Los ascensores siempre me han inquietado. Todo está muy silencioso. Cuando entro, me veo
frente a un cubículo oscuro. La luz siempre tarda unos segundos en encenderse. Pese a saber
que el ascensor carece de sensores, agito las manos igualmente, como si eso fuese a hacer que
se encienda más rápido. La puerta se cierra y la luz blanca y yo nos quedamos a solas.
Me miro en el espejo, mi cara está exactamente como la recordaba, o eso creo. ¿Hay alguien
más conmigo? No, sólo estoy yo. La luz zumba, las bombillas deben de ser viejas. No me gusta.

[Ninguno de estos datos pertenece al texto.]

(* ===== verification/Exec.v ===== *)
(** * kernel/lib/exec.c: loading a program

    kexec replaces the memory of the process by that of an ELF file and puts the
    arguments on the new stack. The local structures of the code are on the kernel's
    stack, at addresses the compiler chooses: [elf], [ph] and [ustack]. *)

From S2P Require Import Prelude Mem CString State Spinlock Printf Locks PageAlloc Vm Sleep Bio Bytes Log Fs File Proc.

(** ** include/elf.h *)

Definition ELF_MAGIC : Z := 0x464C457F.
Definition ELF_PROG_LOAD : Z := 1.
Definition sizeof_elfhdr : Z := 64.
Definition sizeof_proghdr : Z := 56.

Record elfhdr := { eh_magic : Z; eh_entry : Z; eh_phoff : Z; eh_phnum : Z }.
Record proghdr := { ph_type : Z; ph_flags : Z; ph_off : Z; ph_vaddr : Z; ph_filesz : Z; ph_memsz : Z }.

(** The fields the code uses, at their offsets. *)
Definition load_elfhdr (m : mem) (a : Z) : elfhdr :=
  {| eh_magic := load32 m a; eh_entry := load64 m (a + 24); eh_phoff := load64 m (a + 32);
     eh_phnum := le_load 2 m (a + 56) |}.
Definition load_proghdr (m : mem) (a : Z) : proghdr :=
  {| ph_type := load32 m a; ph_flags := load32 m (a + 4); ph_off := load64 m (a + 8); ph_vaddr := load64 m (a + 16);
     ph_filesz := load64 m (a + 32); ph_memsz := load64 m (a + 40) |}.

Definition flags2perm (flags : Z) : Z :=
  let perm := if truthy (Z.land flags 0x1) then PTE_X else 0 in
  if truthy (Z.land flags 0x2) then Z.lor perm PTE_W else perm.

Definition TF_a1 : Z := 120.

(** The part of the path after its last slash. *)
Fixpoint last_elem (path last : list Z) : list Z :=
  match path with
  | [] => last
  | c :: path' => last_elem path' (if c =? 47 then path' else last)
  end.

Section Routines.
Context `{Layout}.
Context (virtio_disk_rw : nat -> Z -> KM unit) (kalloc : KM Z) (kfree : Z -> KM unit).
Context (buf_addr : nat -> Z) (stack elf ph ustack : Z).
Abbreviation iput := (iput virtio_disk_rw).
Abbreviation ilock := (ilock virtio_disk_rw).
Abbreviation readi := (readi virtio_disk_rw kalloc kfree buf_addr).
Abbreviation namei := (namei virtio_disk_rw kalloc kfree buf_addr stack).
Abbreviation end_op := (end_op virtio_disk_rw).
Abbreviation procPagetable := (procPagetable kalloc kfree).
Abbreviation uFreeUserVM := (uFreeUserVM kalloc kfree).
Abbreviation uVmAlloc := (uVmAlloc kalloc kfree).
Abbreviation copyout := (copyout kalloc kfree).
Abbreviation uVA2PA := (uVA2PA kalloc).
Abbreviation uvmclear := (uvmclear kalloc).

(** One turn for each page of the segment. *)
Fixpoint loadseg_loop (fuel : nat) (pagetable va : Z) (ip : nat) (offset sz i : Z) : KM Z :=
  match fuel with
  | O => halt OutOfFuel
  | S f =>
      if i <? sz then
        let! pa := uVA2PA pagetable (u64 (va + i)) in
        if pa =? 0 then panic "loadseg: address should exist"
        else
          let n := if sz - i <? PGSIZE then sz - i else PGSIZE in
          let! r := readi ip 0 pa (u32 (offset + i)) n in
          if negb (u32 r =? n) then ret (-1)
          else loadseg_loop f pagetable va ip offset sz (u32 (i + PGSIZE))
      else ret 0
  end.

Definition loadseg (pagetable va : Z) (ip : nat) (offset sz : Z) : KM Z :=
  loadseg_loop (S (S (Z.to_nat (sz / PGSIZE)))) pagetable va ip offset sz 0.

(** The loop over the program headers: the size of the memory, and whether every
    segment was loaded. *)
Fixpoint load_loop (k : nat) (pagetable : Z) (ip : nat) (off sz : Z) : KM (bool * Z) :=
  match k with
  | O => ret (true, sz)
  | S k' =>
      let! r := readi ip 0 ph (u32 off) sizeof_proghdr in
      if negb (r =? sizeof_proghdr) then ret (false, sz)
      else
        let! h := get (fun s => load_proghdr (k_mem s) ph) in
        let next sz := load_loop k' pagetable ip (s32 (off + sizeof_proghdr)) sz in
        if negb (ph_type h =? ELF_PROG_LOAD) then next sz
        else if ph_memsz h <? ph_filesz h then ret (false, sz)
        else if u64 (ph_vaddr h + ph_memsz h) <? ph_vaddr h then ret (false, sz)
        else if negb (ph_vaddr h mod PGSIZE =? 0) then ret (false, sz)
        else
          let! sz1 := uVmAlloc pagetable sz (u64 (ph_vaddr h + ph_memsz h)) (flags2perm (ph_flags h)) in
          if sz1 =? 0 then ret (false, sz)
          else
            let! r := loadseg pagetable (ph_vaddr h) ip (u32 (ph_off h)) (u32 (ph_filesz h)) in
            if r <? 0 then ret (false, sz1) else next sz1
  end.

(** The label bad. *)
Definition exec_bad (pagetable sz : Z) (ip : option nat) : KM Z :=
  do! (when! negb (pagetable =? 0) then uFreeUserVM pagetable sz);
  do! (match ip with
       | Some i =>
           do! iunlock i;
           do! iput i;
           end_op
       | None => ret tt
       end);
  ret (-1).

Definition str_len (a : Z) : KM Z :=
  let! n := get (fun s => strlen (Z.to_nat PGSIZE) (k_mem s) a) in
  match n with Some n => ret n | None => halt (Undefined "strlen") end.

(** The loop that pushes the arguments: argc and sp, or [None] when they do not
    fit. [fuel] is what is left of argv. *)
Fixpoint push_args (fuel : nat) (pagetable stackbase : Z) (argv : list Z) (argc : nat) (sp : Z) : KM (option (nat * Z)) :=
  match fuel, argv !! argc with
  | S f, Some arg =>
      if arg =? 0 then ret (Some (argc, sp))
      else if MAXARG <=? Z.of_nat argc then ret None
      else
        let! n := str_len arg in
        let sp := u64 (sp - (n + 1)) in
        let sp := sp - sp mod 16 in
        if sp <? stackbase then ret None
        else
          let! r := copyout pagetable sp arg (n + 1) in
          if r <? 0 then ret None
          else
            do! st64 (ustack + 8 * Z.of_nat argc) sp;
            push_args f pagetable stackbase argv (S argc) sp
  | _, _ => halt (Undefined "argv")
  end.

(** kexec from the new stack on, with the program loaded. *)
Definition exec_commit (p : nat) (path argv : list Z) (pagetable sz entry : Z) : KM Z :=
  let! oldsz := pget p p_sz in
  let sz := PGROUNDUP sz in
  let! sz1 := uVmAlloc pagetable sz (u64 (sz + (USERSTACK + 1) * PGSIZE)) PTE_W in
  if sz1 =? 0 then exec_bad pagetable sz None
  else
    let sz := sz1 in
    do! uvmclear pagetable (u64 (sz - (USERSTACK + 1) * PGSIZE));
    let stackbase := u64 (sz - USERSTACK * PGSIZE) in
    let! r := push_args (S (length argv)) pagetable stackbase argv 0 sz in
    match r with
    | None => exec_bad pagetable sz None
    | Some (argc, sp) =>
        do! st64 (ustack + 8 * Z.of_nat argc) 0;
        let sp := u64 (sp - (Z.of_nat argc + 1) * 8) in
        let sp := sp - sp mod 16 in
        if sp <? stackbase then exec_bad pagetable sz None
        else
          let! r := copyout pagetable sp ustack ((Z.of_nat argc + 1) * 8) in
          if r <? 0 then exec_bad pagetable sz None
          else
            let! tf := pget p p_trapframe in
            do! st64 (tf + TF_a1) sp;
            do! set_proc p (fun q => with_name (lsafestrcpy (p_name q) (last_elem path path) 16) q);
            let! oldpagetable := pget p p_pagetable in
            do! set_proc p (with_pagetable pagetable);
            do! set_proc p (with_sz sz);
            do! st64 (tf + TF_epc) entry;
            do! st64 (tf + TF_sp) sp;
            do! uFreeUserVM oldpagetable oldsz;
            ret (Z.of_nat argc)
    end.

Definition kexec (path argv : list Z) : KM Z :=
  let! me := myproc in
  let! p := the_proc me in
  do! begin_op;
  let! ip := namei path in
  match ip with
  | None => do! end_op; ret (-1)
  | Some ip =>
      do! ilock ip;
      let! r := readi ip 0 elf 0 sizeof_elfhdr in
      if negb (r =? sizeof_elfhdr) then exec_bad 0 0 (Some ip)
      else
        let! h := get (fun s => load_elfhdr (k_mem s) elf) in
        if negb (eh_magic h =? ELF_MAGIC) then exec_bad 0 0 (Some ip)
        else
          let! tf := pget p p_trapframe in
          let! pagetable := procPagetable tf in
          if pagetable =? 0 then exec_bad 0 0 (Some ip)
          else
            let! ' (ok, sz) := load_loop (Z.to_nat (eh_phnum h)) pagetable ip (s32 (eh_phoff h)) 0 in
            if negb (ok : bool) then exec_bad pagetable sz (Some ip)
            else
              do! iunlock ip;
              do! iput ip;
              do! end_op;
              let! me := myproc in
              let! p := the_proc me in
              exec_commit p path argv pagetable sz (eh_entry h)
  end.

End Routines.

Pulso el botón con el numero catorce y espero al sonido de siempre, para notar movimiento y
saber que estoy subiendo. Juraría que he visto a alguien más. No, no hay nadie. Aun así no me
acaba de convencer, así que miro detrás de mí por un segundo. Nada. Y sin embargo, eso sólo
me angustia más. Este espacio es muy pequeño, y ese zumbido insoportable se me mete en los
oídos, en el caracolillo. Puedo notarlo.
Hacía tiempo que no me paraba a pensar en eso, el caracolillo. Es raro que tengamos una
forma así dentro de nuestro oído. No hace más que estorbarme cuanto más pienso en ello, el
zumbido. Sal de mi cabeza. ¿Cuánto tiempo llevo aquí? Creo que hay alguien conmigo. No,
cállate.
Después de darme la vuelta de nuevo para ponerme cara a la puerta, mi corazón empieza a
latir más rápido. No quiero que se abran las puertas, habrá alguien, seguro. Sin darme cuenta,
he cerrado los ojos. Y oigo el sonido de la puerta. Seguro que no hay nadie. Espero. Cuento
hasta tres y los abro, uno, dos…
No hay nada. ¿Ves? Nada. Nadie. Salvo el puto zumbido.